== What the task asks ==
Below is a listing; repeat exactly the lines from the one containing "apply Hempty in" to the one containing "eexists _, _|].", both included.

______

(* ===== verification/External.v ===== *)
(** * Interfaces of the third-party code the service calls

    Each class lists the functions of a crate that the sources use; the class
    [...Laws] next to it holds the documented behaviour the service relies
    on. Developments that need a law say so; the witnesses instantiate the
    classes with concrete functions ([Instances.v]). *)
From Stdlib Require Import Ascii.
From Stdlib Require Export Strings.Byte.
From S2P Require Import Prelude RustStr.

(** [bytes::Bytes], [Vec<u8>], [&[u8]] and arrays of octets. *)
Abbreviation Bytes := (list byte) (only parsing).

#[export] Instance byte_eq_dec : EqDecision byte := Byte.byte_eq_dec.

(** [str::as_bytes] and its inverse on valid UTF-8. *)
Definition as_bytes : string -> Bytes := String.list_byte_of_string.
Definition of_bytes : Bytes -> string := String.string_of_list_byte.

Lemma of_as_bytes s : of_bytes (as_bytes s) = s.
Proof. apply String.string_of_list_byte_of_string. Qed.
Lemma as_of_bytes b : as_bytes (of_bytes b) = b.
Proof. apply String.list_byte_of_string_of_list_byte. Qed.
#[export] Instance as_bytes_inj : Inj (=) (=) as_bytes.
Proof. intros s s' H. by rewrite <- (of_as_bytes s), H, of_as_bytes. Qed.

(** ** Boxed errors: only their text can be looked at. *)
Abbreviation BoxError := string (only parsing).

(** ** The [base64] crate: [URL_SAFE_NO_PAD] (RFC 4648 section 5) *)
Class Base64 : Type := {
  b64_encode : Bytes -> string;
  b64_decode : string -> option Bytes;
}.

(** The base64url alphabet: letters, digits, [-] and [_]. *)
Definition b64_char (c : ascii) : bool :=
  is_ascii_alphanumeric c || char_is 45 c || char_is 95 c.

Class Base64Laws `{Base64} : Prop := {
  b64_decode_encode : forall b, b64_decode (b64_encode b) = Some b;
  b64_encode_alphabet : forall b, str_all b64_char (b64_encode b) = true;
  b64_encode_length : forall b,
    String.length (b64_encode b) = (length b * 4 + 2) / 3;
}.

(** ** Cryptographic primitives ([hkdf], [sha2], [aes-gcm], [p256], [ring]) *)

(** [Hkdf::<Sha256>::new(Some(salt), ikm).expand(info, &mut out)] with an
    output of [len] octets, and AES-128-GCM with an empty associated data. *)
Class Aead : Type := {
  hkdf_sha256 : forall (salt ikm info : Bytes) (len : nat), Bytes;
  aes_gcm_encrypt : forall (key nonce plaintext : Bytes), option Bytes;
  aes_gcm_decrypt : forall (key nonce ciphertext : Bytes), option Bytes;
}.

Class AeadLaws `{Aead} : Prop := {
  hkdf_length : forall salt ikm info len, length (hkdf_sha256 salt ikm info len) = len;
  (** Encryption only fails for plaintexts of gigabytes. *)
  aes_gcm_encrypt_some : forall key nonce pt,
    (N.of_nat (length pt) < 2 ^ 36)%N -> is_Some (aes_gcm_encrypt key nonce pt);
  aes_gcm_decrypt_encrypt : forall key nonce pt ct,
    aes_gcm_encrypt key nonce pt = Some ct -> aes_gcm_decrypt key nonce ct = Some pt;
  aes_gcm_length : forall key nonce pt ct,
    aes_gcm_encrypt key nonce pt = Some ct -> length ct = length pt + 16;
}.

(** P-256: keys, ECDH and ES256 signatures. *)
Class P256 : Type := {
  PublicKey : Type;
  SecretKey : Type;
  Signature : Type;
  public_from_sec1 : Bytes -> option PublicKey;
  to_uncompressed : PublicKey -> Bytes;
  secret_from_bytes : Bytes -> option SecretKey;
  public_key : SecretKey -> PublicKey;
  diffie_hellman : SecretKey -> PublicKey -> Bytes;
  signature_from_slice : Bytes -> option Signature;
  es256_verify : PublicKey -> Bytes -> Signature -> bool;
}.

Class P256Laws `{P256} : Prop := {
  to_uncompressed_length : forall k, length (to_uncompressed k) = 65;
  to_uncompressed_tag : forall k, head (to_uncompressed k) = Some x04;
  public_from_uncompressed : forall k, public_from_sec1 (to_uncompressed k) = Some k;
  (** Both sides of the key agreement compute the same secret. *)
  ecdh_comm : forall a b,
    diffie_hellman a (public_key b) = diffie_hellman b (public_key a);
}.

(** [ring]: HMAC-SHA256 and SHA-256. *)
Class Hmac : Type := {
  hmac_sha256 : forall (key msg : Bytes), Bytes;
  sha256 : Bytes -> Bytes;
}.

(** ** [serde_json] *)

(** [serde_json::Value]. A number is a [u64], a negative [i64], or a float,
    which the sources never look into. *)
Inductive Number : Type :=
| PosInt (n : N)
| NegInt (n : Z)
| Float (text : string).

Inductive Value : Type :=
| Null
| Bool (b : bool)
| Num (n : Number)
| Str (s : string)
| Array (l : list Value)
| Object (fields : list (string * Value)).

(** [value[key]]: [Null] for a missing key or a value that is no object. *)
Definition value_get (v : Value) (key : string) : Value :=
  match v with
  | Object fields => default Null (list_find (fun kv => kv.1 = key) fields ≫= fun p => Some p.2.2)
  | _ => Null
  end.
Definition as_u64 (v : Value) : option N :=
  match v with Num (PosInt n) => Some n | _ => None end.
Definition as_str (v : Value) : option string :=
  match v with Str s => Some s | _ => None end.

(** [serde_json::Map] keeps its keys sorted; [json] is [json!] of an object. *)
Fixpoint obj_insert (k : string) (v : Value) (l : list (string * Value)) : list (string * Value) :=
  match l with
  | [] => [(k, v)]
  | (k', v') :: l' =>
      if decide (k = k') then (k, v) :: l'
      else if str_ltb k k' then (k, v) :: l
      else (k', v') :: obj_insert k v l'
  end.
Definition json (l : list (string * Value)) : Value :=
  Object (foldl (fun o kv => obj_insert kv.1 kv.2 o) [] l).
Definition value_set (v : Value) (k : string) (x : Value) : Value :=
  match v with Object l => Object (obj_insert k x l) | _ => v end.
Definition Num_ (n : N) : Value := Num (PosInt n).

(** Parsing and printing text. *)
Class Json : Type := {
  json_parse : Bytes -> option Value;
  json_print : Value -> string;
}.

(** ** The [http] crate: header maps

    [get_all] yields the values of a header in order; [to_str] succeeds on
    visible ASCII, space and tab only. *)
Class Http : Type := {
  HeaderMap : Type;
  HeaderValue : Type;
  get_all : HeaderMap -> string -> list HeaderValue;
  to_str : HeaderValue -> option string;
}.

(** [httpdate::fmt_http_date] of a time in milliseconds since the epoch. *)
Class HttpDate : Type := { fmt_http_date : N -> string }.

______

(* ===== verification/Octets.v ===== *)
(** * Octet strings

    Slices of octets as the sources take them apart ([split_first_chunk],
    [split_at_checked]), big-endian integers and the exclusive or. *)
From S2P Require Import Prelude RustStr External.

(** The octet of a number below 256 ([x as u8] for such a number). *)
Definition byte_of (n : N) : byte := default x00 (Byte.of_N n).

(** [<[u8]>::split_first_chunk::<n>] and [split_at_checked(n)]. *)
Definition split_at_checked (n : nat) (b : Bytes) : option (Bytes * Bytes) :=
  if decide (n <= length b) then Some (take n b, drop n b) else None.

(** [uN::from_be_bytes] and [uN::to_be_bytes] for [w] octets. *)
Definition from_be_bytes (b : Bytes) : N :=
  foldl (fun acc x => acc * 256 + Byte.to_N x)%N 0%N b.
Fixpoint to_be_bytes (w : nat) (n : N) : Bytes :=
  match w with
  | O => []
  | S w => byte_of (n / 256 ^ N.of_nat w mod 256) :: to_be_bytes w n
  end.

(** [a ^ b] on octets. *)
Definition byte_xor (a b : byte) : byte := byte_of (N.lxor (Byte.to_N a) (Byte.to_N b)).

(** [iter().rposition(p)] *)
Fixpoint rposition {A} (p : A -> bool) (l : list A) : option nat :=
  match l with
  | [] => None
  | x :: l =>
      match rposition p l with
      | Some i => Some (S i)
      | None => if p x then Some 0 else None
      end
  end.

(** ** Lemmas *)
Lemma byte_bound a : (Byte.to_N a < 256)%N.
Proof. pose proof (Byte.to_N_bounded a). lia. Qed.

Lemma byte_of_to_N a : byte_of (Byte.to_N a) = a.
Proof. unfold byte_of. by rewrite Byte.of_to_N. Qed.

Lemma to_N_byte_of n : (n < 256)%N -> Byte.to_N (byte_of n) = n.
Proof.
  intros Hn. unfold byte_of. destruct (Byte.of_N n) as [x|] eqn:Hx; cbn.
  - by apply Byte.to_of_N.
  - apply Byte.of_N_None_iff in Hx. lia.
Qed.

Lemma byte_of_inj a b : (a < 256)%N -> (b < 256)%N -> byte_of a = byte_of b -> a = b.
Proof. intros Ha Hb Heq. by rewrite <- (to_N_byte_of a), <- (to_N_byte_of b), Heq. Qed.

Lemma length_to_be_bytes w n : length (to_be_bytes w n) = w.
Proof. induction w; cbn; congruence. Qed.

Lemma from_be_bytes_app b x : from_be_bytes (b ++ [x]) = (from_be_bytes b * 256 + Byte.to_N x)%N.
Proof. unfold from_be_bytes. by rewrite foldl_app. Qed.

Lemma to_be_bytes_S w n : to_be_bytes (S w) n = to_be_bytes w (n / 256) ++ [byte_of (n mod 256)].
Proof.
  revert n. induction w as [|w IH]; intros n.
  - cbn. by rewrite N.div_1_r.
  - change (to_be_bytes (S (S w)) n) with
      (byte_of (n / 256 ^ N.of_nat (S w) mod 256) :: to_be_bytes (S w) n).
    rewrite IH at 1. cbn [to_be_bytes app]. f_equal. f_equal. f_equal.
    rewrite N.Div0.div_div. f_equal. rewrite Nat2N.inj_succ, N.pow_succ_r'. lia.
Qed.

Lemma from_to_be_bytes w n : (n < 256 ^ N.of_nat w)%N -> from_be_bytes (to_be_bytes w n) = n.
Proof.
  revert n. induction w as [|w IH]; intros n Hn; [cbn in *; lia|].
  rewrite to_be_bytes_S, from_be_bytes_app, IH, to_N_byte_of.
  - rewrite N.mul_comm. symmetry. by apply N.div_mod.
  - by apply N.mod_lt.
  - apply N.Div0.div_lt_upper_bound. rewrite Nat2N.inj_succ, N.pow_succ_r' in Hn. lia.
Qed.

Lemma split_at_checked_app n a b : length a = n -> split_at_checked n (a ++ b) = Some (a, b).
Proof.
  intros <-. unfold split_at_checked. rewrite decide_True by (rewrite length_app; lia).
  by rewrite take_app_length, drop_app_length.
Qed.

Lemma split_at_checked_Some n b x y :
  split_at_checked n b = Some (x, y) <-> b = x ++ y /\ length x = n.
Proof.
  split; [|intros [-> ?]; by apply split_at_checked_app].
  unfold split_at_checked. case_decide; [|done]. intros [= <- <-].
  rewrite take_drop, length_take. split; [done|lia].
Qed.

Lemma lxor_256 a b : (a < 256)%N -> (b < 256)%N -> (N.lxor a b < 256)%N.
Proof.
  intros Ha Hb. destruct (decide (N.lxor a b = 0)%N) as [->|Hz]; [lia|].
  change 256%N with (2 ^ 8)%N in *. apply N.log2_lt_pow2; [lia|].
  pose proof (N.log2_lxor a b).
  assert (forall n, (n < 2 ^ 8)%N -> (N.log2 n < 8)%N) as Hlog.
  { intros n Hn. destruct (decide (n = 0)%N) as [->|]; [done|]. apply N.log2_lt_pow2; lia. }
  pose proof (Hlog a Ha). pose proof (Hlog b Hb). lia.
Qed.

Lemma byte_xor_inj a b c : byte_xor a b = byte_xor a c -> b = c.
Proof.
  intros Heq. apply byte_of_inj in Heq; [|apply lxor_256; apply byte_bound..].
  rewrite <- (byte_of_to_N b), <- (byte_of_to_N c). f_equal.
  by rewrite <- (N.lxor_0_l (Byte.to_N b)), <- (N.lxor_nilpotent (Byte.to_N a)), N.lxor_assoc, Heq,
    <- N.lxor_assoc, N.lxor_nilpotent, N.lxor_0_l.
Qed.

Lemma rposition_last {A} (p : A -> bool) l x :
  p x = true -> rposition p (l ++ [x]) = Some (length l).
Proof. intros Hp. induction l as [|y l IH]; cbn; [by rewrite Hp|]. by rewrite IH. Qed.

______

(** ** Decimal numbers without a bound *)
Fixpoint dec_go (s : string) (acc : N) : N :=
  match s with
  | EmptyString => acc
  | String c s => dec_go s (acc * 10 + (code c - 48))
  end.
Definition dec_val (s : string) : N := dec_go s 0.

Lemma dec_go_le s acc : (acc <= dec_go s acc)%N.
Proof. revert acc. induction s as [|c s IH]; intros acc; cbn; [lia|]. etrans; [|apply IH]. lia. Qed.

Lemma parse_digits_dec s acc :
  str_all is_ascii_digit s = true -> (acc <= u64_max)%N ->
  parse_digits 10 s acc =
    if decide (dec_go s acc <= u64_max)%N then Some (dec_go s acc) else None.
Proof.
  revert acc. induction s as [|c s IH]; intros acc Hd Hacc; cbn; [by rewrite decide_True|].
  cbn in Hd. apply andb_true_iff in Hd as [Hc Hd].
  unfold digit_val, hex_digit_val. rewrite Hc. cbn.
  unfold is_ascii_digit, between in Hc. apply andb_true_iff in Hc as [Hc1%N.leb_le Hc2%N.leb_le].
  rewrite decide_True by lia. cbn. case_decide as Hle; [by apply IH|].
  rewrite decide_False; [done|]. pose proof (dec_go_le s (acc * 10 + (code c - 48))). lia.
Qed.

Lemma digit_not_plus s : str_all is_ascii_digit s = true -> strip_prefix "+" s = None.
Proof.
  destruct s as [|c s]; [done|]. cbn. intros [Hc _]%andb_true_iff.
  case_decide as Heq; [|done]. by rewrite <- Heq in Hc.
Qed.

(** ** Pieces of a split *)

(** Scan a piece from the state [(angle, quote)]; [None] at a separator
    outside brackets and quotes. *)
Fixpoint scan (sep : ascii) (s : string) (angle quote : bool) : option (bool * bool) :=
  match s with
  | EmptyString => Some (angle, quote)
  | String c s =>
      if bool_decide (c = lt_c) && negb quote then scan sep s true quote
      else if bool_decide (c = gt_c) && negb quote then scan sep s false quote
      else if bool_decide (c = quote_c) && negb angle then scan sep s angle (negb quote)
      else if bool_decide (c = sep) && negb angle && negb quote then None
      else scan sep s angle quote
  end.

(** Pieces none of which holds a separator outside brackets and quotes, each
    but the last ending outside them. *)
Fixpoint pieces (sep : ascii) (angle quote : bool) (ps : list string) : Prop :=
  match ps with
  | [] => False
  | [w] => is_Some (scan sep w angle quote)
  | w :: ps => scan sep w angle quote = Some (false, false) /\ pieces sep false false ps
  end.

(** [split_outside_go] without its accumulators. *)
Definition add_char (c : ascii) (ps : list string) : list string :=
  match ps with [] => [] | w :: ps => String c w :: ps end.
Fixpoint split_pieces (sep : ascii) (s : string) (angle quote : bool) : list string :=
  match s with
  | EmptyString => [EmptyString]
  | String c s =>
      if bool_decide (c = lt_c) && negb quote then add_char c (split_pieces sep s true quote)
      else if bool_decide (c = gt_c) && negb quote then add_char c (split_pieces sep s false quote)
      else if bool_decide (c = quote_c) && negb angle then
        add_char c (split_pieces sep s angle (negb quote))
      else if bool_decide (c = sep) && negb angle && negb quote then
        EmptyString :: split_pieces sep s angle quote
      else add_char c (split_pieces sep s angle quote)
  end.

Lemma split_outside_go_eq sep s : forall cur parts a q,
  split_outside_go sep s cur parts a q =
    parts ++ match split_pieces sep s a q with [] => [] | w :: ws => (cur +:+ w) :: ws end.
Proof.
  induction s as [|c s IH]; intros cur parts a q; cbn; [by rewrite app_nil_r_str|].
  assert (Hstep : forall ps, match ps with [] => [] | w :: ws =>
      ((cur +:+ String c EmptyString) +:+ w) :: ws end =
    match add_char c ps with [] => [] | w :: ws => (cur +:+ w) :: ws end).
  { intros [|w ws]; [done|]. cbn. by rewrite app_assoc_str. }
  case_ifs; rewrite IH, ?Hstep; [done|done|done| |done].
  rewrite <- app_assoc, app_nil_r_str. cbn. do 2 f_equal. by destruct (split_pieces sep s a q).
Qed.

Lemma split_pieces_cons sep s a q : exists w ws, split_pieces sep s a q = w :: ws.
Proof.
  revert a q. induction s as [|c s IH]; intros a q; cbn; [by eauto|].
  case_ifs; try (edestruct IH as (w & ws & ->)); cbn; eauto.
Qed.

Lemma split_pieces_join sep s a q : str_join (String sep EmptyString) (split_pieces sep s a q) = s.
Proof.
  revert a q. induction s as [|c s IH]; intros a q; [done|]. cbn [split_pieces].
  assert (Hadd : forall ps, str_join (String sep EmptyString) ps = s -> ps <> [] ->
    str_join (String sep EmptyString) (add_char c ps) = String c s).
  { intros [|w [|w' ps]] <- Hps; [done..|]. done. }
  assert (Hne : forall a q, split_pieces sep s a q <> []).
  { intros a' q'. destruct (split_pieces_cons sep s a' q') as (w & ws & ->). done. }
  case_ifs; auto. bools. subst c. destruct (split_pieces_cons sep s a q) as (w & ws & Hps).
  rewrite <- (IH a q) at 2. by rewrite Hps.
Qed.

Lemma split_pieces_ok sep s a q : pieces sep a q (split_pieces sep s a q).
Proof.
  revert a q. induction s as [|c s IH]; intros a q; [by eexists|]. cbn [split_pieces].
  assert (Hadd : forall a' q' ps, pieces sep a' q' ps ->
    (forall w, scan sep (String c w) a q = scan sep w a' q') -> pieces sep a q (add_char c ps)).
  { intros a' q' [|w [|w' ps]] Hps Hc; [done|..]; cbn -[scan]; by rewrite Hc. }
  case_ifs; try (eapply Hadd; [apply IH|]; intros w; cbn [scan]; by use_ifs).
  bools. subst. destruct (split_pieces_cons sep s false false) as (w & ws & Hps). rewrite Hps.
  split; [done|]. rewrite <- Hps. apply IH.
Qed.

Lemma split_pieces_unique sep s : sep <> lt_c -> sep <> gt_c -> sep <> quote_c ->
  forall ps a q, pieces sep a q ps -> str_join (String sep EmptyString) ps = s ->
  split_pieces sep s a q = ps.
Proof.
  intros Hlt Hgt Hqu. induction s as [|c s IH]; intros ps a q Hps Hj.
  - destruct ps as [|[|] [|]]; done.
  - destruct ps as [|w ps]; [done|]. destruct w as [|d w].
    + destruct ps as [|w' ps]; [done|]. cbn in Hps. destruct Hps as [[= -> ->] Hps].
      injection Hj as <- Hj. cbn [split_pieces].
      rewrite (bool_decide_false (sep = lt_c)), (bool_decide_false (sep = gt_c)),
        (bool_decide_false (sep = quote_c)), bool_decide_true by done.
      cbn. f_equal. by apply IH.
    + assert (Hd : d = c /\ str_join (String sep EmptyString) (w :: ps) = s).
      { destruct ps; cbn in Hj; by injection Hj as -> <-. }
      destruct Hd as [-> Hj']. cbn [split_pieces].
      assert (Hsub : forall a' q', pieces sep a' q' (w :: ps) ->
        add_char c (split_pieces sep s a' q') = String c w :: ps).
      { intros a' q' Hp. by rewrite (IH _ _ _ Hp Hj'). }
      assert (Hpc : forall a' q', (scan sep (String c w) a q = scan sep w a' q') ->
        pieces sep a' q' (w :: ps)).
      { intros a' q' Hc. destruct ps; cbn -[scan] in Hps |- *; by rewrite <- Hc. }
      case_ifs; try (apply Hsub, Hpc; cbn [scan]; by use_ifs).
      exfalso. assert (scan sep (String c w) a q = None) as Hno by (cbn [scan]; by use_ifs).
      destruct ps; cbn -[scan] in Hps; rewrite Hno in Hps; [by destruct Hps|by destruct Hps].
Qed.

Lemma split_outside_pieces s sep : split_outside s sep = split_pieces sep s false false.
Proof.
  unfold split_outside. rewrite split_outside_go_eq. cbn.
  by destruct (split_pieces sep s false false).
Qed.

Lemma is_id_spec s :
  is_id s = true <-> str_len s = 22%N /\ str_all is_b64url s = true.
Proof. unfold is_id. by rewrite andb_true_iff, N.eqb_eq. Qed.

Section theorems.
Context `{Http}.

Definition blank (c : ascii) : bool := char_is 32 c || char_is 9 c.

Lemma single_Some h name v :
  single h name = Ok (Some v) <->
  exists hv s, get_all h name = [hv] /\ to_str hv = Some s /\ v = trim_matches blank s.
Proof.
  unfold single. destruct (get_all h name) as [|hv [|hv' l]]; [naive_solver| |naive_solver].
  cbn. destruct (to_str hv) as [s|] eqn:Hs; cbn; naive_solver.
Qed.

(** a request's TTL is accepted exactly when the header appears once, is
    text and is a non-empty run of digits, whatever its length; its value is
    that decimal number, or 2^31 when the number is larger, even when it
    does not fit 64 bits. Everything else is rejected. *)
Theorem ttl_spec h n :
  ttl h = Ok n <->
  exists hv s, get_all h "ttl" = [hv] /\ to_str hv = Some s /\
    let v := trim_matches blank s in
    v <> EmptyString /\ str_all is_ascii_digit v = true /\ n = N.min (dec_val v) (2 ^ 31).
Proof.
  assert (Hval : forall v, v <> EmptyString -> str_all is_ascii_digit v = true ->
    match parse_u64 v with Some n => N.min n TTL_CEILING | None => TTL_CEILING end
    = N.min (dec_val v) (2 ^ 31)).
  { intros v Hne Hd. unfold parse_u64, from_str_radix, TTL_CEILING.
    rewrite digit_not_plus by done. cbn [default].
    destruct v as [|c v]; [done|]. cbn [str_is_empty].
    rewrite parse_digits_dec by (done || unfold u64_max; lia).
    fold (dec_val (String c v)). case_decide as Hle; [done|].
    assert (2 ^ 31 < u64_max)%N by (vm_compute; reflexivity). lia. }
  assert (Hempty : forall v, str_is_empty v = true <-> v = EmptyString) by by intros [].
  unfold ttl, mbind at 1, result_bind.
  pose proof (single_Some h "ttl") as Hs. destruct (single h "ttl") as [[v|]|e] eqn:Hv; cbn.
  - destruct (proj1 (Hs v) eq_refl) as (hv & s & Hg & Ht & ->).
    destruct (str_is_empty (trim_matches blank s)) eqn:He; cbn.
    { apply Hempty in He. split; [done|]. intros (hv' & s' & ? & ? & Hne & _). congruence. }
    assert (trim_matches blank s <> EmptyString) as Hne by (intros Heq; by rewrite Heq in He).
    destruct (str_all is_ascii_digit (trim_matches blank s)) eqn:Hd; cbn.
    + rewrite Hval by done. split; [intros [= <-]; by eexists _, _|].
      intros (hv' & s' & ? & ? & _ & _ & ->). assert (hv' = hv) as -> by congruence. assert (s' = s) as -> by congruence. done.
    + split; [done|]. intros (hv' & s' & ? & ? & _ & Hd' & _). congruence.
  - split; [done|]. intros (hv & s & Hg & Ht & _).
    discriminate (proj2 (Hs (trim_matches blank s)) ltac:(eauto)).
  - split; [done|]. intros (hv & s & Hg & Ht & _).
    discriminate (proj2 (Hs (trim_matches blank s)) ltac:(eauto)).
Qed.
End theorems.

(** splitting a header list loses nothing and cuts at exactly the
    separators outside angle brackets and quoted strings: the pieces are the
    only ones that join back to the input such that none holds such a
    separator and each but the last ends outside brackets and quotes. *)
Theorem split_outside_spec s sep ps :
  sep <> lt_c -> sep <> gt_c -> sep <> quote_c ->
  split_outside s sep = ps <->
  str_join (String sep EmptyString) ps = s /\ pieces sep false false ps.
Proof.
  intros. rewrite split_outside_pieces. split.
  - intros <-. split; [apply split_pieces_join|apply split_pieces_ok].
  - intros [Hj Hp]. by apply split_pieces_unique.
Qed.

______

== Answer section ==
    { apply Hempty in He. split; [done|]. intros (hv' & s' & ? & ? & Hne & _). congruence. }
    assert (trim_matches blank s <> EmptyString) as Hne by (intros Heq; by rewrite Heq in He).
    destruct (str_all is_ascii_digit (trim_matches blank s)) eqn:Hd; cbn.
    + rewrite Hval by done. split; [intros [= <-]; by eexists _, _|].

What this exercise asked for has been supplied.